這兩道題都是求兩個數組之間的重復元素，因此把它們放在一起。

原題地址：

349 Intersection of Two Arrays ：https://leetcode.com/problems/intersection-of-two-arrays/description/

350 Intersection of Two Arrays II：https://leetcode.com/problems/intersection-of-two-arrays-ii/description/

題目&解法：

1.Intersection of Two Arrays：

Given two arrays, write a function to compute their intersection.

Example:
Given nums1 = [1, 2, 2, 1], nums2 = [2, 2], return [2].

Note:

• Each element in the result must be unique.
• The result can be in any order.

這道題目要註意的就是不能重復。我采取的做法是遍歷一遍nums1數組，然後和nums2數組比對，假如nums2裏面存在並且要返回的數組中沒有這個數值，就把他插入要返回的數組裏面。很低端的一種做法，代碼如下：

class Solution {
public:
    vector<int> intersection(vector<int
 
>& nums1, vector<int>& nums2) {
        vector<int> temp;
        for (int i = 0; i < nums1.size(); i++) {
            if (find(nums2.begin(), nums2.end(), nums1[i]) != nums2.end() && find(temp.begin(), temp.end(), nums1[i]) == temp.end()) {
                temp.push_back(nums1[i]);
            }
        }
        
 
return temp;
    }
};

2.Intersection of Two Arrays II

Given two arrays, write a function to compute their intersection.

Example:
Given nums1 = [1, 2, 2, 1], nums2 = [2, 2], return [2, 2].

Note:

• Each element in the result should appear as many times as it shows in both arrays.
• The result can be in any order.

Follow up:

• What if the given array is already sorted? How would you optimize your algorithm?
• What if nums1‘s size is small compared to nums2‘s size? Which algorithm is better?
• What if elements of nums2 are stored on disk, and the memory is limited such that you cannot load all elements into the memory at once?

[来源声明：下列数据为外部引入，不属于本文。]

(** C8: Spec §8, round trip, in general: blocks at or below [T] and then
    blocks above [T] are applied, [rollbackTo T] runs, and blocks above
    [T] are applied again (possibly other blocks with other payloads).
    When the cursor row existed before, or is inserted by the first
    block on a fresh id sequence, the cursor then holds the last block
    re-applied, and [_block_number_txid] holds exactly one row per block
    number: the numbers at or below [T] it had before the rollback, and
    the numbers of the re-applied blocks. *)
Theorem round_trip `{AuditLog L} sch T r hv jobs1 jobs2 jobs3 (s0 s s'' : DB L) :
  Inv s0 → (∀ x, x ∈ block_txid_rows sch (db_store s0) → bt_block_number x <= T) →
  is_Some (db_store s0 !! (sch, index_state_table, 1)) ∨
    (seq_next (sch, index_state_table) s0 = 1 ∧ jobs1 ≠ []) →
  Forall (λ j : BlockJob, job_number j <= T ∧ ∀ a c, user_prog (j.2 a c)) jobs1 →
  Forall (λ j : BlockJob, T < job_number j ∧ ∀ a c, user_prog (j.2 a c)) jobs2 →
  StronglySorted (λ j1 j2, job_number j1 < job_number j2) jobs2 →
  Forall (λ j : BlockJob, T < job_number j ∧ ∀ a c, user_prog (j.2 a c)) jobs3 →
  apply_blocks (MassiveActionHandler_new sch) r hv (jobs1 ++ jobs2) s0 = (Ok tt, s) →
  apply_blocks (MassiveActionHandler_new sch) r hv jobs3
    (rollbackTo (MassiveActionHandler_new sch) T s).1.2 = (Ok tt, s'') →
  (∀ j, last jobs3 = Some j →
     loadIndexState (MassiveActionHandler_new sch) s'' =
       {| MigrationIndexState.blockNumber := job_number j;
          MigrationIndexState.blockHash := blockHash (blockInfo j.1);
          MigrationIndexState.handlerVersionName := hv;
          MigrationIndexState.isReplay := r |}) ∧
  NoDup (bt_block_number <$> block_txid_rows sch (db_store s'')) ∧
  ∀ n, (∃ x, x ∈ block_txid_rows sch (db_store s'') ∧ bt_block_number x = n) ↔
       ((∃ x, x ∈ block_txid_rows sch (db_store s) ∧ bt_block_number x = n) ∧ n <= T) ∨
       n ∈ job_number <$> jobs3.
Proof.
  intros Hs0 Hbelow Hslot Hj1 Hj2 Hsorted Hj3 Hrun Hre. rewrite apply_blocks_app in Hrun.
  destruct (apply_blocks _ r hv jobs1 s0) as [[[]|e] s1] eqn:E1; [|discriminate]; simpl.
  destruct (rollback_after_prefix sch T r hv jobs1 jobs2 s0 s1 s Hs0 Hbelow Hj1 Hj2 Hsorted E1 Hrun)
    as (Hs1 & Hs & Hbelow1 & Hagree & s' & out & Hrb & Hs').
  rewrite Hrb in Hre; simpl in Hre.
  pose proof (rollbackTo_inv (MassiveActionHandler_new sch) T s Hs) as Hs'i. rewrite Hrb in Hs'i.
  pose proof (apply_blocks_inv sch r hv jobs3 s' (Forall_user _ Hj3) Hs'i) as Hs''. rewrite Hre in Hs''.
  assert (is_Some (db_store s1 !! (sch, index_state_table, 1))) as Hrow1.
  { rewrite (apply_blocks_cursor_row sch r hv jobs1 s0 s1 (Forall_user _ Hj1)); [|naive_solver|done].
    destruct (last jobs1) eqn:El; [done|]. apply last_None in El. naive_solver. }
  split_and!.
  - intros j Hj. unfold loadIndexState, table_key; simpl. rewrite select_accessor_schema.
    rewrite (apply_blocks_cursor_row sch r hv jobs3 s' s'' (Forall_user _ Hj3)), Hj;
      [done|left; by rewrite Hs'|done].
  - apply block_txid_rows_NoDup, Hs''.
  - intros n.
    assert (∀ st x, bt_consistent st → x ∈ block_txid_rows sch st →
              st !! (sch, block_txid_table, bt_block_number x) = Some (RBlockTxid x)) as Hkey.
    { intros st x Hc (id & Hid)%block_txid_rows_elem. pose proof (Hc _ _ Hid) as E.
      simpl in E. unfold key_id in E; simpl in E. by subst. }
    destruct (decide (n ∈ job_number <$> jobs3)) as [Hin|Hout]; split; try tauto.
    + intros _. destruct (apply_blocks_bt_present sch r hv jobs3 s' s'' n (Forall_user _ Hj3) Hre)
        as [y Hy]; [by left|].
      exists y. pose proof (inv_consistent _ Hs'' _ _ Hy) as E. simpl in E.
      unfold key_id in E; simpl in E. split; [apply block_txid_rows_elem; by exists n|done].
    + intros (x & Hx & <-). left. apply Hkey in Hx; [|apply Hs''].
      rewrite (apply_blocks_bt_other sch r hv jobs3 s' s'' _ (Forall_user _ Hj3) Hre Hout), Hs' in Hx.
      assert (x ∈ block_txid_rows sch (db_store s1)) as Hx1 by (apply block_txid_rows_elem; eauto).
      pose proof (Hbelow1 x Hx1). split; [|done]. exists x. split; [|done].
      apply block_txid_rows_elem. exists (bt_block_number x). by rewrite Hagree.
    + intros [((x & Hx & <-) & HT)|]; [|done]. exists x. split; [|done].
      apply Hkey in Hx; [|apply Hs]. rewrite Hagree in Hx by done.
      apply block_txid_rows_elem. exists (bt_block_number x).
      by rewrite (apply_blocks_bt_other sch r hv jobs3 s' s'' _ (Forall_user _ Hj3) Hre Hout), Hs'.
Qed.
Lemma assign_all_lookup occs word :
  fold_left assign occs ∅ !! word = resolvedWeight word occs.
Proof.
  induction occs as [|o occs IH] using rev_ind; [reflexivity|].
  rewrite fold_left_app. simpl. rewrite assign_lookup, IH.
  unfold resolvedWeight, lastUnguarded, firstGuarded.
  rewrite !List.filter_app. simpl.
  destruct (String.eqb (occ_word o) word); simpl.
  - destruct (occ_guarded o); simpl.
    + rewrite !app_nil_r.
      destruct (last _) as [o'|]; simpl; [reflexivity|].
      destruct (List.filter _ occs) as [|o1 l1]; reflexivity.
    + rewrite last_snoc. reflexivity.
  - rewrite !app_nil_r. reflexivity.
Qed.

(** ** C1: precedence of assignments in the vocabulary builder *)

(** C1, the claim fails: the word "research" first occurs in the secondary
    list of Health (weight 2.0) and is reassigned by the primary list of
    Science, which comes later, so its final weight is 3.0 and not the
    weight of its first occurrence. *)
Lemma C1_first_occurrence_overwritten :
  firstWeight "research" (occurrences categoryKeywords) = Some (Fin 2.0)
  /\ createWeightedVocabulary !! "research" = Some (Fin 3.0)
  /\ createWeightedVocabulary !! "research"
     <> firstWeight "research" (occurrences categoryKeywords).
Proof.
  assert (H1 : firstWeight "research" (occurrences categoryKeywords) = Some (Fin 2.0))
    by (vm_compute; reflexivity).
  assert (H2 : createWeightedVocabulary !! "research" = Some (Fin 3.0))
    by (vm_compute; reflexivity).
  split; [exact H1|]. split; [exact H2|].
  rewrite H1, H2. intros Heq. injection Heq as Heq. lra.
Qed.

(** C1, amended: a primary (3.0) or secondary (2.0) assignment is made
    unconditionally and overwrites an existing entry; only the assignments
    of the other term classes (1.5) are skipped when the word has an
    entry.  Hence the final weight of a word is the weight of its last
    primary or secondary occurrence in iteration order when it has one,
    and otherwise the weight of its first other-class occurrence. *)
Theorem C1_createWeightedVocabulary_precedence (word : string) :
  createWeightedVocabulary !! word
  = match lastUnguarded word (occurrences categoryKeywords) with
    | Some w => Some w
    | None => firstGuarded word (occurrences categoryKeywords)
    end.
Proof.
  unfold createWeightedVocabulary. rewrite vocabularyOf_assign.
  apply assign_all_lookup.
Qed.

(** ** Weights stored in the vocabulary *)

Lemma wordsOf_weight w g term o : In o (wordsOf w g term) -> occ_weight o = w.
Proof.
  unfold wordsOf. rewrite in_map_iff. intros (word & <- & _). reflexivity.
Qed.

Lemma occurrences_weight kb o :
  In o (occurrences kb) -> validWeight (occ_weight o).
Proof.
  unfold occurrences, occurrencesOf. rewrite in_flat_map.
  intros (k & _ & Hin). rewrite !in_app_iff, !in_flat_map in Hin.
  destruct Hin as [(t & _ & Ho) | [(t & _ & Ho) | ([key terms] & _ & Ho)]].
  - left. eapply wordsOf_weight, Ho.
  - right; left. eapply wordsOf_weight, Ho.
  - simpl in Ho. destruct (negb (isPrimaryOrSecondary key)); [|contradiction].
    rewrite in_flat_map in Ho. destruct Ho as (t & _ & Ho).
    right; right. eapply wordsOf_weight, Ho.
Qed.

Lemma head_filter_In {A : Type} (p : A -> bool) (l : list A) (x : A) :
  head (List.filter p l) = Some x -> In x l.
Proof.
  intros H. assert (Hin : In x (List.filter p l)).
  { destruct (List.filter p l); simpl in H; [discriminate|].
    injection H as ->. left; reflexivity. }
  apply filter_In in Hin. tauto.
Qed.

Lemma last_filter_In {A : Type} (p : A -> bool) (l : list A) (x : A) :
  last (List.filter p l) = Some x -> In x l.
Proof.
  intros H. apply last_Some in H as [l' Hl'].
  assert (Hin : In x (List.filter p l)).
  { rewrite Hl'. apply in_or_app. right. left. reflexivity. }
  apply filter_In in Hin. tauto.
Qed.

Lemma resolvedWeight_In word occs v :
  resolvedWeight word occs = Some v ->
  exists o, In o occs /\ occ_weight o = v.
Proof.
  unfold resolvedWeight, lastUnguarded, firstGuarded.
  destruct (last _) as [o|] eqn:Hl; simpl.
  - intros [= <-]. exists o. split; [|reflexivity]. eapply last_filter_In, Hl.
  - destruct (head _) as [o|] eqn:Hh; simpl; [|discriminate].
    intros [= <-]. exists o. split; [|reflexivity]. eapply head_filter_In, Hh.
Qed.

Lemma weightedVocabulary_valid word v :
  weightedVocabulary !! word = Some v -> validWeight v.
Proof.
  unfold weightedVocabulary, createWeightedVocabulary.
  rewrite vocabularyOf_assign, assign_all_lookup. intros H.
  apply resolvedWeight_In in H as (o & Hin & <-).
  eapply occurrences_weight, Hin.
Qed.

Lemma truthy_Fin_nonzero r : r <> 0 -> truthy (Fin r) = true.
Proof. intros H. simpl. destruct (Req_dec_T r 0); [contradiction|reflexivity]. Qed.

(** The weight of any word is one of 3.0, 2.0, 1.5 and the default 1.0. *)
Lemma vocabularyWeight_cases word :
  vocabularyWeight word = Fin 3.0 \/ vocabularyWeight word = Fin 2.0
  \/ vocabularyWeight word = Fin 1.5 \/ vocabularyWeight word = Fin 1.0.
Proof.
  unfold vocabularyWeight, get_or.
  destruct (weightedVocabulary !! word) as [v|] eqn:Hv; [|tauto].
  apply weightedVocabulary_valid in Hv as [-> | [-> | ->]];
    rewrite truthy_Fin_nonzero by lra; tauto.
Qed.

Lemma vocabularyWeight_ge1 word :
  exists r, vocabularyWeight word = Fin r /\ 1 <= r.
Proof.
  destruct (vocabularyWeight_cases word) as [-> | [-> | [-> | ->]]];
    eexists; (split; [reflexivity|lra]).
Qed.

(** ** The semantic scorer as one loop over the category's keyword words *)

Lemma accumulateSimilarity_flat textScores k :
  accumulateSimilarity textScores k
  = fold_left (addWord textScores) (keywordWords k) (Fin 0, Fin 0).
Proof.
  unfold accumulateSimilarity, keywordWords. rewrite fold_left_flat_map.
  apply fold_left_ext_in. intros acc terms _.
  rewrite fold_left_flat_map. reflexivity.
Qed.

(** The [totalWeight] accumulator never reads the text scores. *)
Lemma addWord_totalWeight textScores ws acc :
  snd (fold_left (addWord textScores) ws acc)
  = fold_left (fun t w => nadd t (vocabularyWeight w)) ws (snd acc).
Proof.
  revert acc. induction ws as [|w ws IH]; intros acc; simpl; [reflexivity|].
  rewrite IH. reflexivity.
Qed.

Lemma sum_weights_lower_bound ws t :
  exists t', fold_left (fun t w => nadd t (vocabularyWeight w)) ws (Fin t) = Fin t'
             /\ t + INR (length ws) <= t'.
Proof.
  revert t. induction ws as [|w ws IH]; intros t.
  - exists t. simpl. split; [reflexivity|lra].
  - destruct (vocabularyWeight_ge1 w) as (r & Hr & Hge).
    destruct (IH (t + r)) as (t' & Ht' & Hle).
    exists t'. split.
    + cbn [fold_left]. rewrite Hr. exact Ht'.
    + change (length (w :: ws)) with (S (length ws)). rewrite S_INR. lra.
Qed.

Lemma totalWeight_positive k :
  keywordWords k <> [] ->
  exists tw, 0 < tw /\
    forall textScores, snd (accumulateSimilarity textScores k) = Fin tw.
Proof.
  intros Hne.
  destruct (sum_weights_lower_bound (keywordWords k) 0) as (tw & Htw & Hle).
  exists tw. split.
  - destruct (keywordWords k) as [|w ws]; [contradiction|].
    change (length (w :: ws)) with (S (length ws)) in Hle.
    rewrite S_INR in Hle. pose proof (pos_INR (length ws)). lra.
  - intros textScores.
    rewrite accumulateSimilarity_flat, addWord_totalWeight. exact Htw.
Qed.

Lemma ngt_Fin_0 r : 0 < r -> ngt (Fin r) (Fin 0) = true.
Proof. intros H. simpl. destruct (Rlt_dec 0 r); [reflexivity|contradiction]. Qed.

Lemma getProperty_categoryKeywords c k :
  In (c, k) categoryKeywords -> getProperty categoryKeywords c = Some k.
Proof.
  assert (H : Forall (fun ck => getProperty categoryKeywords (fst ck) = Some (snd ck))
                categoryKeywords)
    by (repeat constructor).
  rewrite List.Forall_forall in H. intros Hin. apply (H (c, k)). exact Hin.
Qed.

這道題目比上面的題目復雜了一點，它要求把重復的元素都放進返回的數組裏面，我采取了一種非常非常垃圾的做法：先定義一個結構體，一個int類型和一個bool類型，int變量數值復制傳入的數組，然後用bool變量標記當前元素的數值是否已經插入要返回的數組。然後采取雙層循環逐個比對。代碼如下：

class Solution {
public:
    vector<int> intersect(vector<int>& nums1, vector<int>& nums2) {
    struct v{
    　　int data;
    　　bool isChoosed;
　　};
    vector<struct v> struct_num1;
    vector<struct v> struct_num2;
    for (int i = 0; i < nums1.size(); i++) {
        struct v t;
        t.data = nums1[i];
        t.isChoosed = false;
        struct_num1.push_back(t);
    }
    for (int i = 0; i < nums2.size(); i++) {
        struct v t;
        t.data = nums2[i];
        t.isChoosed = false;
        struct_num2.push_back(t);
    }
    vector<int> temp;
    for (int i = 0; i < nums1.size(); i++) {
        for (int j = 0; j < nums2.size(); j++) {
            if (struct_num1[i].data == struct_num2[j].data && struct_num2[j].isChoosed == false && struct_num1[i].isChoosed == false) {
                temp.push_back(struct_num2[j].data);
                struct_num1[i].isChoosed = true;
                struct_num2[j].isChoosed = true;
            }
        }
    }
    return temp;
    }
};

這種做法讓我鄙視我自己，時間復雜度為O(n^2)，極高。而且寫起來極其麻煩。肯定有簡單的方法啊！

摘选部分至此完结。